Rosa was held for a total of 53 days in different detention facilities in McAllen and Port Isabel, Texas, and he testified that on “day 50 he was finally given a toothbrush but no toothpaste.”

Texas Civil Rights Lawyer Karla Vargas asked Rosa if he had requested to bathe and brush his teeth, and he said he had. He also asked to speak to a lawyer but was denied. Vargas asked if he was told that he had the right to speak to the consulate representative to El Salvador, and he said he did not know that.

Karla Vargas is a lawyer with the Texas Civil Rights Project representing plaintiffs in the class-action lawsuit by migrants against the federal government. (Border Report file photo/Sandra Sanchez).

On his 48th day of captivity, Rosa testified that he was allowed to make a phone call to his family at 5:30 a.m.

“I felt very bad and depressed. I wanted to see my family. I did not get a phone call,” Rosa testified in Spanish through a court-issued interpreter.

Rosa said the facilities were “freezing cold” and he also developed a fever. “It got to your bones,” he said.

Meals consisted of bologna sandwiches, and cellmates “slept standing up,” because of the crowded conditions, he added.

He testified that two groups of senators and important visitors came to the McAllen facility when he was there and that agents sprayed aerosols into the air to make it smell better before their arrival.

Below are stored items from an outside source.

(** * honk-web: the local data layer of app.js

    A shallow embedding of the data layer of [app.js] (plate votes kept in an
    in-memory SQLite database through sql.js, snapshotted into IndexedDB
    through idb-keyval), and the properties of its specification.

    Third-party collaborators are modelled by their contract only:
    - the SQL engine, by the meaning of the SQL statements the application
      sends to it, on tables kept as row lists in rowid order;
    - the engine's image format ([db.export()], [new SQL.Database(bytes)]),
      by the interface [Engine];
    - IndexedDB, by a finite map from keys to stored values;
    - [nowIso()] and [uuid()], by the values they return, handed to each
      operation in an [Ambient] record.

    Text: the strings of the store are the UTF-8 bytes that sql.js hands to
    the engine.  The store and the theorems on it are stated on [normalize],
    which is the normalization of the page on ASCII text ([trim] removes the
    six ASCII white-space characters of ECMAScript, [toUpperCase] maps [a-z]
    to [A-Z]) and leaves the bytes of a normalized text as they are.  The
    normalization of the page on all text, over code points and with the
    upper-case mapping of Unicode, is in the module [Unicode], with
    [Unicode.addVote] on top of it.  A text column is read back up to its
    first NUL.

    Numbers: integers of the engine are modelled in [Z].  A value is bound
    as an integer when it is a 32-bit integer; the lemma
    [reachable_score_bound] shows that a score never exceeds the number of
    recorded votes in absolute value, so the 64-bit range of the engine and
    the safe integers of JavaScript are not left by any history shorter than
    [2^53] votes.

    Images: [new SQL.Database(bytes)] never throws; a handle on bytes that
    the engine cannot read is kept apart from the pages that hold a
    database ([Opened], [DeadWorld]). *)

From Stdlib Require Import ZArith Ascii String Lia.
From Stdlib.Strings Require Import Byte.
From Stdlib Require Import HexadecimalString.
From stdpp Require Import base numbers list strings gmap sorting.

Local Open Scope Z_scope.

(** ** JavaScript string primitives used by the data layer, on ASCII text *)

Module Js.

(** ECMAScript [WhiteSpace] and [LineTerminator] code points below 128. *)
Definition isWhiteSpace (c : ascii) : bool :=
  match c with
  | "009" | "010" | "011" | "012" | "013" | " " => true
  | _ => false
  end%char.

Definition isLower (c : ascii) : bool :=
  ((97 <=? Ascii.nat_of_ascii c) && (Ascii.nat_of_ascii c <=? 122))%nat.

Definition isUpper (c : ascii) : bool :=
  ((65 <=? Ascii.nat_of_ascii c) && (Ascii.nat_of_ascii c <=? 90))%nat.

Definition upperChar (c : ascii) : ascii :=
  if isLower c then Ascii.ascii_of_nat (Ascii.nat_of_ascii c - 32) else c.

(** [String.prototype.toUpperCase]. *)
Fixpoint toUpperCase (s : string) : string :=
  match s with
  | EmptyString => EmptyString
  | String c r => String (upperChar c) (toUpperCase r)
  end.

(** [String.prototype.trimStart]. *)
Fixpoint trimStart (s : string) : string :=
  match s with
  | EmptyString => EmptyString
  | String c r => if isWhiteSpace c then trimStart r else s
  end.

(** [String.prototype.trimEnd]: a character is dropped when it is white
    space and nothing is left of what follows it. *)
Fixpoint trimEnd (s : string) : string :=
  match s with
  | EmptyString => EmptyString
  | String c r =>
      match trimEnd r with
      | EmptyString => if isWhiteSpace c then EmptyString else String c EmptyString
      | r' => String c r'
      end
  end.

(** [String.prototype.trim]. *)
Definition trim (s : string) : string := trimEnd (trimStart s).

(** Truthiness of a string: [!s] holds for the empty string only. *)
Definition truthy (s : string) : bool :=
  match s with EmptyString => false | String _ _ => true end.

(** A string made of white space only. *)
Fixpoint allWhiteSpace (s : string) : bool :=
  match s with
  | EmptyString => true
  | String c r => isWhiteSpace c && allWhiteSpace r
  end.

(** Two characters that are equal, or the two cases of one letter. *)
Definition sameLetter (a b : ascii) : bool :=
  if Ascii.eqb a b then true
  else (isLower a && isUpper b && (Ascii.nat_of_ascii a =? Ascii.nat_of_ascii b + 32)%nat)
       || (isUpper a && isLower b && (Ascii.nat_of_ascii b =? Ascii.nat_of_ascii a + 32)%nat).

(** Two strings that differ in letter case only. *)
Fixpoint eqIgnoreCase (s t : string) : bool :=
  match s, t with
  | EmptyString, EmptyString => true
  | String a s', String b t' => sameLetter a b && eqIgnoreCase s' t'
  | _, _ => false
  end.

(** A string of ASCII characters (codes below 128). *)
Fixpoint isAscii (s : string) : bool :=
  match s with
  | EmptyString => true
  | String c r => (Ascii.nat_of_ascii c <? 128)%nat && isAscii r
  end.

(** A string that does not begin with white space. *)
Definition headed (s : string) : Prop :=
  match s with
  | EmptyString => True
  | String c _ => isWhiteSpace c = false
  end.

End Js.

(** [plate.trim().toUpperCase()] on the bytes of the store: the normal form
    of an ASCII plate text, and the identity on the UTF-8 bytes of a text
    that the page has normalized.  The normalization of the page on all
    text is [Unicode.normalize] below. *)
Definition normalize (plate : string) : string := Js.toUpperCase (Js.trim plate).


(** ** The relational store

    A table is the list of its rows in rowid (insertion) order; [None] is a
    table that does not exist. *)

Record PlateRow := mkPlate {
  p_plate_text : string;   (* text primary key *)
  p_score : Z;             (* integer not null default 0 *)
  p_updated_at : string    (* text not null *)
}.

Record VoteRow := mkVote {
  v_id : string;           (* text primary key *)
  v_plate_text : string;   (* text not null *)
  v_value : Z;             (* integer not null check (value in (-1,1)) *)
  v_created_at : string    (* text not null *)
}.

Record Database := mkDb {
  plates : option (list PlateRow);
  votes : option (list VoteRow);
  idx_votes_plate : bool   (* index idx_votes_plate on votes(plate_text) *)
}.

#[global] Instance PlateRow_eq_dec : EqDecision PlateRow.
Proof. solve_decision. Defined.

#[global] Instance VoteRow_eq_dec : EqDecision VoteRow.
Proof. solve_decision. Defined.

#[global] Instance Database_eq_dec : EqDecision Database.
Proof. solve_decision. Defined.

(** What a statement or the application can throw. *)
Inductive Error :=
| PlateRequired                  (* new Error("Plate required") *)
| NoSuchTable (table : string)   (* no such table *)
| TableExists (table : string)   (* table already exists *)
| CheckFailed (table : string)   (* CHECK constraint failed *)
| UniqueFailed (column : string) (* UNIQUE constraint failed *)
| NotADatabase.                  (* file is not a database *)

#[global] Instance Error_eq_dec : EqDecision Error.
Proof. solve_decision. Defined.

(** The error classes of the specification. *)
Definition InvalidInput (e : Error) : Prop := e = PlateRequired.

Definition ConstraintViolation (e : Error) : Prop :=
  match e with CheckFailed _ | UniqueFailed _ => True | _ => False end.

Definition CorruptImage (e : Error) : Prop := e = NotADatabase.

Inductive result (A : Type) :=
| Ok (a : A)
| Throw (e : Error).
Arguments Ok {A} a.
Arguments Throw {A} e.

(** Code that runs against the global handle [db]: statements change the
    database in place, and what was changed before an exception stays
    changed (sql.js runs every statement in autocommit mode). *)
Definition Sql (A : Type) : Type := Database -> result A * Database.

Definition ret {A} (a : A) : Sql A := fun d => (Ok a, d).

Definition throw {A} (e : Error) : Sql A := fun d => (Throw e, d).

Definition bind {A B} (m : Sql A) (k : A -> Sql B) : Sql B :=
  fun d => match m d with
           | (Ok a, d') => k a d'
           | (Throw e, d') => (Throw e, d')
           end.

Notation "'let*' x ':=' m 'in' k" := (bind m (fun x => k))
  (at level 10, x name, m at level 100, k at level 200).
Notation "m ';;' k" := (bind m (fun _ => k))
  (at level 100, k at level 200, right associativity).

(** *** The statements of the application *)

Definition plate_keys (rows : list PlateRow) : list string := p_plate_text <$> rows.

Vice President Mike Pence visited the McAllen Border Patrol station on July 15.

Migrant ‘given a laxative’ for heart condition

Juan Carlos Acensio y Acensio, 29, of Guatemala, said after crossing the Rio Grande on June 10 in Brownsville with his twin brother they were kidnapped and held for six days in an apartment in McAllen. Border Patrol agents apprehended them after they were released by their captors. They spent five days in a detention facility in Rio Grande City and eight days at the McAllen detention facility, which is also called “Ursula” by locals because it is on Ursula Avenue.

“We slept on the floor. They gave us aluminum blankets. The dust got to us. I developed a cough, a fever and a cold,” Acensio testified Thursday in Spanish through a court interpreter.

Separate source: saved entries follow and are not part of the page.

(** * CLAP zero-shot tagging: scoring and evaluation pipeline

    A shallow embedding of the notebooks under
    [notebooks/03_clap_systems/] (baseline, DF-weighted and DF+SBERT
    variants): the document-frequency estimator, the similarity scorer,
    the tag-embedding loader and the exact / semantic hit evaluation with
    its per-clip metrics.

    Conventions.
    - Python [float] is idealised as a real number ([R]); [math.log] is
      [ln].  Structural data (tags, counters, hit lists) is kept on
      strings, [nat], lists and finite maps, and evaluates.  A statement
      that would depend on how the similarities are rounded is made with
      [cosine_similarity] as a parameter (module [WithCosine]).
    - Python exceptions are values of [exn]; a computation that may raise
      lives in [result].
    - [str] is [string] over ASCII; [lower] and [strip] act on ASCII.
    - A [dict] whose iteration order is observed (the tag-embedding
      mapping) is an association list in insertion order; a [dict] or
      [Counter] that is only looked up is a [gmap]; a [set] is a [gset]. *)

From Stdlib Require Import Reals Lra Lia ZArith String Ascii List.
From stdpp Require Import gmap strings list fin_maps sorting.

(* ===================================================================== *)
(** ** Python primitives *)
(* ===================================================================== *)

Module Py.

Inductive exn : Set :=
  | ZeroDivisionError
  | ValueError
  | IndexError.

Inductive result (A : Type) : Type :=
  | Ok (a : A)
  | Raise (e : exn).
Arguments Ok {A} a.
Arguments Raise {A} e.

Definition bind {A B : Type} (m : result A) (k : A -> result B) : result B :=
  match m with
  | Ok a => k a
  | Raise e => Raise e
  end.

(** A [for] loop threading a state, stopping at the first exception. *)
Fixpoint for_each {A S : Type} (body : S -> A -> result S) (st : S) (xs : list A)
  : result S :=
  match xs with
  | [] => Ok st
  | x :: xs' => bind (body st x) (fun st' => for_each body st' xs')
  end.

(** [x / y] on floats: raises when the divisor is zero. *)
Definition truediv (x y : R) : result R :=
  if Req_dec_T y 0 then Raise ZeroDivisionError else Ok (x / y)%R.

(** [str.lower] on ASCII. *)
Definition lower_ascii (c : ascii) : ascii :=
  let n := nat_of_ascii c in
  if (65 <=? n)%nat && (n <=? 90)%nat then ascii_of_nat (n + 32) else c.

Fixpoint lower (s : string) : string :=
  match s with
  | EmptyString => EmptyString
  | String c r => String (lower_ascii c) (lower r)
  end.

(** The ASCII characters [str.strip] removes: tab, newline, vertical tab,
    form feed, carriage return, the four separators 28..31 and the blank. *)
Definition is_whitespace (c : ascii) : bool :=
  let n := nat_of_ascii c in
  ((9 <=? n)%nat && (n <=? 13)%nat) || ((28 <=? n)%nat && (n <=? 32)%nat).

Fixpoint lstrip (s : string) : string :=
  match s with
  | EmptyString => EmptyString
  | String c r => if is_whitespace c then lstrip r else s
  end.

Fixpoint rstrip (s : string) : string :=
  match s with
  | EmptyString => EmptyString
  | String c r =>
      match rstrip r with
      | EmptyString => if is_whitespace c then EmptyString else String c EmptyString
      | r' => String c r'
      end
  end.

Definition strip (s : string) : string := rstrip (lstrip s).

(** [s.split(sep)] for a one-character separator. *)
Fixpoint split (sep : ascii) (s : string) : list string :=
  match s with
  | EmptyString => [EmptyString]
  | String c r =>
      if Ascii.eqb c sep then EmptyString :: split sep r
      else match split sep r with
           | h :: t => String c h :: t
           | [] => [String c EmptyString]
           end
  end.

(** [l[:k]]: a non-negative bound keeps the first [k] items, a negative
    one drops the last [-k]. *)
Definition slice_to {A : Type} (l : list A) (k : Z) : list A :=
  if (0 <=? k)%Z then take (Z.to_nat k) l
  else take (length l - Z.to_nat (- k)) l.

(** [min(xs)] / [max(xs)] on a list of floats: [ValueError] when empty. *)
Definition min_of (xs : list R) : result R :=
  match xs with
  | [] => Raise ValueError
  | x :: xs' => Ok (fold_left Rmin xs' x)
  end.

Definition max_of (xs : list R) : result R :=
  match xs with
  | [] => Raise ValueError
  | x :: xs' => Ok (fold_left Rmax xs' x)
  end.

(** [l[i]] for a non-negative index. *)
Definition getitem {A : Type} (l : list A) (i : nat) : result A :=
  match l !! i with
  | Some a => Ok a
  | None => Raise IndexError
  end.

(** [sorted(l, key=key, reverse=True)].  Python's sort is stable and
    [reverse=True] keeps the original order of items with equal keys, so
    the result is the stable descending sort: each item is placed in
    front of the first later item whose key is not strictly greater. *)
Fixpoint insert_desc {A : Type} (key : A -> R) (x : A) (l : list A) : list A :=
  match l with
  | [] => [x]
  | y :: l' =>
      if Rlt_dec (key x) (key y) then y :: insert_desc key x l' else x :: l
  end.

Definition sorted_reverse {A : Type} (key : A -> R) (l : list A) : list A :=
  foldr (insert_desc key) [] l.

(** An insertion-ordered [dict] with string keys. *)
Definition dict (V : Type) : Type := list (string * V).

(** [d[k] = v]: overwrite in place, or append a new key at the end. *)
Fixpoint dict_set {V : Type} (d : dict V) (k : string) (v : V) : dict V :=
  match d with
  | [] => [(k, v)]
  | (k', v') :: d' =>
      if decide (k' = k) then (k', v) :: d' else (k', v') :: dict_set d' k v
  end.

Definition dict_keys {V : Type} (d : dict V) : list string := d.*1.

(** Representation invariant of a [dict]: keys are pairwise distinct. *)
Definition dict_wf {V : Type} (d : dict V) : Prop := NoDup (dict_keys d).

End Py.

Import Py.

#[global] Instance result_ret : MRet result := @Ok.
#[global] Instance result_bind : MBind result :=
  fun A B k m => Py.bind m k.

(* ===================================================================== *)
(** ** Document-frequency estimator
       ([03_clap_baseline_df.ipynb], [03_clap_baseline_df_sbert.ipynb]) *)
(* ===================================================================== *)

Module DF.

(** [unique_tags = set(tag.strip().lower() for tag in row['tags'].split(','))] *)
Definition unique_tags (row_tags : string) : gset string :=
  list_to_set ((fun tag => lower (strip tag)) <$> split "," row_tags).

(** [tag_document_counts[tag] += 1] on a [Counter]: a missing key reads 0. *)
Definition increment (tag : string) (counts : gmap string nat) : gmap string nat :=
  <[tag := S (default 0%nat (counts !! tag))]> counts.

(** One iteration of the loop over [metadata_df.iterrows()]. *)
Definition count_document (counts : gmap string nat) (row_tags : string)
  : gmap string nat :=
  set_fold increment counts (unique_tags row_tags).

(** The [Counter] after the loop; [metadata_df] is the column of
    comma-separated tag strings, one per document. *)
Definition tag_document_counts (metadata_df : list string) : gmap string nat :=
  fold_left count_document metadata_df ∅.

Definition total_documents (metadata_df : list string) : nat :=
  length metadata_df.

(** State of the loop that fills [tag_df_scores]. *)
Record df_mapping : Type := {
  scores : gmap string R;
  matched_tags : nat;
  unmatched_tags : nat
}.

Definition empty_mapping : df_mapping :=
  {| scores := ∅; matched_tags := 0; unmatched_tags := 0 |}.

(** Body of [for tag in clap_tags]. *)
Definition df_step (ALPHA : R) (counts : gmap string nat) (N : nat)
    (st : df_mapping) (tag : string) : result df_mapping :=
  let tag_lower := lower tag in
  match counts !! tag_lower with
  | Some df_count =>
      normalized_df ← truediv (ln (INR (1 + df_count))) (ln (INR (1 + N)));
      let df_score := ((1 - ALPHA) + ALPHA * normalized_df)%R in
      Ok {| scores := <[tag := df_score]> (scores st);
            matched_tags := S (matched_tags st);
            unmatched_tags := unmatched_tags st |}
  | None =>
      let default_df_score := (1 - ALPHA)%R in
      Ok {| scores := <[tag := default_df_score]> (scores st);
            matched_tags := matched_tags st;
            unmatched_tags := S (unmatched_tags st) |}
  end.

Definition tag_df_scores (ALPHA : R) (counts : gmap string nat) (N : nat)
    (clap_tags : list string) : result df_mapping :=
  for_each (df_step ALPHA counts N) empty_mapping clap_tags.

(** The statistics printed at the end of the cell ([min] and [max] of the
    values raise on an empty table). *)
Definition df_score_statistics (st : df_mapping) : result (R * R) :=
  let df_scores_values := (map_to_list (scores st)).*2 in
  lo ← min_of df_scores_values;
  hi ← max_of df_scores_values;
  Ok (lo, hi).

(** The two DF cells run in sequence on a corpus and a vocabulary.  (The
    report of the ten most frequent tags, at the end of the first cell,
    divides by [total_documents] only inside a loop over the entries of
    the table, hence never by zero; it is left out.) *)
Definition df_cells (ALPHA : R) (metadata_df : list string)
    (clap_tags : list string) : result df_mapping :=
  let counts := tag_document_counts metadata_df in
  let N := total_documents metadata_df in
  st ← tag_df_scores ALPHA counts N clap_tags;
  _ ← df_score_statistics st;
  Ok st.

End DF.

(* ===================================================================== *)
(** ** numpy / scikit-learn operations used by the notebooks *)
(* ===================================================================== *)

Module Np.

Fixpoint dot (x y : list R) : R :=
  match x, y with
  | a :: x', b :: y' => (a * b + dot x' y')%R
  | _, _ => 0%R
  end.

Definition row_norm (x : list R) : R := sqrt (dot x x).

(** [sklearn.preprocessing.normalize] divides each row by its L2 norm,
    a zero norm being replaced by 1 (so a zero row stays zero).  On floats
    scikit-learn treats a norm below ten machine epsilons as zero; on the
    reals that is: exactly zero. *)
Definition handle_zeros_in_scale (n : R) : R :=
  if Req_dec_T n 0 then 1%R else n.

Definition normalize (x : list R) : list R :=
  let n := handle_zeros_in_scale (row_norm x) in
  map (fun a => (a / n)%R) x.

(** Shape of a 2-D array given as a list of rows: at least one row, at
    least one column, all rows of one length ([ValueError] otherwise). *)
Definition shape2 (M : list (list R)) : result (nat * nat) :=
  match M with
  | [] => Raise ValueError
  | r :: _ =>
      if (length r =? 0)%nat then Raise ValueError
      else if forallb (fun r' => (length r' =? length r)%nat) M
           then Ok (length M, length r)
           else Raise ValueError
  end.

(** [sklearn.metrics.pairwise.cosine_similarity(X, Y)]: the matrix of dot
    products of the normalised rows; [ValueError] when the two arrays
    disagree on the number of columns. *)
Definition cosine_similarity (X Y : list (list R)) : result (list (list R)) :=
  sx ← shape2 X;
  sy ← shape2 Y;
  if (sx.2 =? sy.2)%nat
  then Ok (map (fun x => map (fun y => dot (normalize x) (normalize y)) Y) X)
  else Raise ValueError.

(** [np.max] of a 1-D array. *)
Definition max (xs : list R) : result R := max_of xs.

End Np.

(* ===================================================================== *)
(** ** Loading the pre-computed tag embeddings (DF notebooks, section 3) *)
(* ===================================================================== *)

Module Loader.

(** A tag's embeddings: one row per sentence variant. *)
Definition text_embeds : Type := list (list R).

Record loaded : Type := {
  tag_names_list : list string;
  num_tags : nat;
  tag_embeddings_array : list text_embeds;
  tag_embeddings : dict text_embeds;
  (** the two sizes printed by the WARNING line, when it is printed *)
  mismatch_warning : option (nat * nat)
}.

Definition enumerate {A : Type} (l : list A) : list (nat * A) :=
  zip (seq 0 (length l)) l.

(** [for i, tag in enumerate(tag_names_list):
        tag_embeddings[tag] = tag_embeddings_array[i]] *)
Definition to_dictionary (names : list string) (arr : list text_embeds)
  : result (dict text_embeds) :=
  for_each (fun d '(i, tag) => e ← getitem arr i; Ok (dict_set d tag e))
           [] (enumerate names).

Definition load_tag_embeddings (clap_tags : list string)
    (tag_embeddings_array : list text_embeds) : result loaded :=
  let rows := length tag_embeddings_array in
  let '(names, n, arr, warning) :=
    if negb (length clap_tags =? rows)%nat then
      (* WARNING: Mismatch ...; use the smaller size to avoid index errors *)
      let num_tags := (length clap_tags `min` rows)%nat in
      (take num_tags clap_tags, num_tags, take num_tags tag_embeddings_array,
       Some (length clap_tags, rows))
    else (clap_tags, length clap_tags, tag_embeddings_array, None) in
  d ← to_dictionary names arr;
  (* print(... list(tag_embeddings.values())[0].shape) *)
  _ ← getitem d.*2 0;
  Ok {| tag_names_list := names; num_tags := n;
        tag_embeddings_array := arr; tag_embeddings := d;
        mismatch_warning := warning |}.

“The place smelled like pee and poop and the toilet overflowed and water seeped under our aluminum blanket one time and soaked us,” Acensio said. “The lights remained on all day long and we never knew if it was day or night.”

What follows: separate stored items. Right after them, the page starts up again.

(** X1.  Loading the configuration only reads: whatever the file holds
    and however the load ends, the outside world is unchanged, no process
    has been started, and the log has only grown. *)
Theorem load_is_read_only p st :
  world (snd (load_from_file p st)) = world st
  /\ spawned (snd (load_from_file p st)) = spawned st
  /\ exists l, log (snd (load_from_file p st)) = log st ++ l.
Proof.
  split; [apply keeps_world_load_from_file|].
  destruct (footprint_load_from_file (fun _ => False) p st)
    as (s & l & Es & Fs & El & _).
  apply Forall_False_nil in Fs. subst s. rewrite app_nil_r in Es.
  split; [exact Es | now exists l].
Qed.

(** X2.  A dry housekeeping run touches nothing, whatever the
    [RepoConfig] objects hold (also when a [commands] value is not
    iterable and the run ends with [TypeError]): no process is started
    and the outside world is unchanged. *)
Theorem dry_run_touches_nothing self st :
  dry_run self = true ->
  stale_days self = None ->
  world (snd (run self st)) = world st
  /\ spawned (snd (run self st)) = spawned st.
Proof.
  intros D S. rewrite run_housekeeping by exact S. split.
  - change (world st) with (world (logged st [(INFO, MsgRunning)])).
    apply (keeps_world_for_each (repos (config self)) (run_body self)).
    intros r. unfold run_body.
    apply keeps_world_bind; [apply keeps_world_logging | intros _].
    apply keeps_world_bind; [apply keeps_world_ask_or | intros d].
    destruct d; cbn [negb];
      [now apply keeps_world_dry_process_repo | apply keeps_world_logging].
  - destruct (footprint_for_each (fun _ => False) (fun _ => True)
                (repos (config self)) (run_body self)) with
      (st := logged st [(INFO, MsgRunning)]) as (s & l & Es & Fs & _).
    + intros r _. apply footprint_run_body; [easy|].
      intros cmd shell. apply footprint_run_command; [|easy].
      intros L. rewrite L in D. discriminate.
    + apply Forall_False_nil in Fs. subst s.
      now rewrite app_nil_r in Es.
Qed.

He said his cell in McAllen held about 70 men and none were allowed to shower.

Acensio, who was a police officer in Guatemala, said he fled his country seeking political asylum.

One night, he said his eyes rolled back in his head and he lost consciousness while in McAllen detention. He was taken to see a nurse and Acensio testified “the only thing she gave me was a laxative.”

A few days later he returned to the infirmary. Another nurse said he had a heart condition but refused to send him to the hospital because he testified that she said it was the responsibility of the first nurse to document and send him.

“The testimony showed the horrible conditions they endured,” Olivares told Border Report on Thursday outside the courthouse after a day-long hearing. “Horrendous conditions that we hear about in the media sometimes, and there’s photographs and videos but we rarely get to hear from the detainees themselves to express what it felt like to be humiliated in that way in those conditions.”

Court is set to resume Friday at 8:30 a.m. CST.